Vannes (Morbihan).– « La place du Conseil national de l’ordre des médecins est aux côtés des victimes », pose Me Negar Haeri. Si l’avocate de l’organisme professionnel estime nécessaire de le préciser, c’est que cela ne va pas de soi. À l’ouverture du procès de l’ex-chirurgien Joël Le Scouarnec, jugé devant la cour criminelle du Morbihan pour des viols et agressions sur 299 personnes entre 1989 et 2014, l’ordre des médecins semble même avoir été poussé l’espace d’un instant, lundi 24 février, du banc des parties civiles vers celui de la défense.
Tout a commencé devant les portes du tribunal de Vannes, théâtre pour quatre mois de ce procès hors norme. Avant l’audience, une trentaine de manifestant·es a déployé une banderole accusatrice : « Médecins agresseurs, violeurs : ordre des médecins complice ».
Issues d’organisations variées, comme le Syndicat de la médecine générale (SMG) ou l’association féministe #NousToutes, les pancartes – « Viol sur ordonnance, encore combien ? », « Stop à la loi du silence » – pointent toutes la potentielle responsabilité de l’organisme professionnel dans la longue impunité de Joël Le Scouarnec. « Il est étonnant de voir l’Ordre parmi les parties civiles alors qu’il a fait preuve de silence aussi longtemps », grince Christophe, l’un de ces contestataires.
Dans la salle d’audience, les réactions ne sont pas plus amènes pour l’Ordre, dont la démarche apparaît « à tout le moins moralement indécente et juridiquement contestable », pour Frédéric Benoist, avocat de La Voix de l’enfant, aussitôt rejoint par trois autres robes noires représentant des associations de protection de l’enfance : Innocence en danger, Face à l’inceste.
Rassemblement mettant en cause le silence de l’ordre des médecins devant le palais de justice de Vannes le 24 février 2025. © Photo Jean-Claude Moschetti / REA
Un immobilisme forcené
Pour comprendre les sources de ce litige, il faut revenir vingt ans en arrière. En novembre 2005, Joël Le Scouarnec est condamné pour détention d’images à caractère pédopornographique à quatre mois de prison avec sursis par le tribunal de Vannes, sans interdiction d’exercer. Le chirurgien se trouve alors en poste à l’hôpital de Quimperlé.
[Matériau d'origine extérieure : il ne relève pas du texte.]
Definition lib_binary : libraries :=
  {| urlopen := λ h url,
       if String.eqb url binary_url then Returned [Byte.xff] else urlopen_stub h url;
     pem_parse := pem_blocks;
     public_key := crypto_key crypto;
     load_pem_public_key := crypto_load crypto;
     verify := verify_keywords crypto;
     urlparse_netloc := netloc_stub;
     force_str := force_str_stub |}.

Definition unconfigured : world := World ∅ [].

Definition down_url : string := "https://sns.eu-west-1.amazonaws.com/down.pem".

(** A cache that holds an empty entry for the key file and an entry
    of someone else. *)
Definition stale : world :=
  World {[ "default" := {[ cert_url := []; "session" := [Byte.x01] ]} ]} [].

Definition hour : Z := 3600000000.

(** Noon of 1 May 2023, as a wall clock reading. *)
Definition noon : Z := 63818539200000000.

Definition parse_stub (s : string) : result datetime :=
  if String.eqb s "2023-05-01T12:00:00.000Z" then Returned (Datetime noon (Some 0%Z))
  else if String.eqb s "2023-05-01T14:00:00.000+02:00"
  then Returned (Datetime (noon + 2 * hour) (Some (2 * hour)%Z))
  else if String.eqb s "0001-01-01T00:30:00+01:00"
  then Returned (Datetime (hour / 2) (Some hour))
  else if String.eqb s "2023-05-01T12:00:00" then Returned (Datetime noon None)
  else Raised (ValueError "Unknown string format").

Definition tlib : time_libraries :=
  {| dateutil_parse := parse_stub; local_utcoffset := λ _, Returned hour |}.

Definition aware : django_settings := {| USE_TZ := true |}.
Definition naive : django_settings := {| USE_TZ := false |}.

Lemma approve_subscription_confirms_witness :
  approve_subscription settings lib {[ "SubscribeURL" := lookalike_url ]} fresh
  = (Returned (HttpResponse "phished"),
     World (caches fresh)
       (Signal "bouncy_approve_subscription" (force_bytes "phished")
          {[ "SubscribeURL" := lookalike_url ]}
        :: Log INFO "Subscription Request Sent %s" (ArgStr lookalike_url)
        :: Request lookalike_url :: history fresh)).
Proof.
  apply (approve_subscription_confirms settings lib {[ "SubscribeURL" := lookalike_url ]}
           fresh lookalike_url "sns-us-east-1-amazonaws.com").
  - reflexivity.
  - reflexivity.
  - vm_compute. reflexivity.
  - reflexivity.
  - reflexivity.
Defined.

Lemma grab_keyfile_unconfigured_cache_witness :
  grab_keyfile settings lib cert_url unconfigured
  = (Raised (InvalidCacheBackendError "default"), unconfigured).
Proof. apply (grab_keyfile_unconfigured_cache settings lib cert_url unconfigured). reflexivity. Defined.

Lemma grab_keyfile_download_failure_witness :
  grab_keyfile settings lib down_url fresh
  = (Raised (URLError "no route to host"), World (caches fresh) [Request down_url]).
Proof.
  apply (grab_keyfile_download_failure settings lib down_url fresh ∅).
  - reflexivity.
  - reflexivity.
  - reflexivity.
Defined.

Lemma grab_keyfile_empty_entry_witness :
  ∃ w', grab_keyfile settings lib cert_url stale = (Returned key_file, w')
        ∧ entry w' "default" cert_url = Some key_file
        ∧ requests (history w') = cert_url :: requests (history stale).
Proof.
  apply (grab_keyfile_empty_entry settings lib cert_url stale key_file).
  - reflexivity.
  - reflexivity.
  - reflexivity.
Defined.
L’information remonte jusqu’au conseil départemental de l’ordre des médecins (Cdom) du Finistère, qui va faire le choix de l’immobilisme. Réunie en session plénière, l’instance décide à la quasi-unanimité, le 14 décembre 2006, de ne pas entamer de poursuites disciplinaires contre Joël Le Scouarnec, en dépit de son infraction manifeste à la déontologie médicale. Une position jamais remise en cause par la suite.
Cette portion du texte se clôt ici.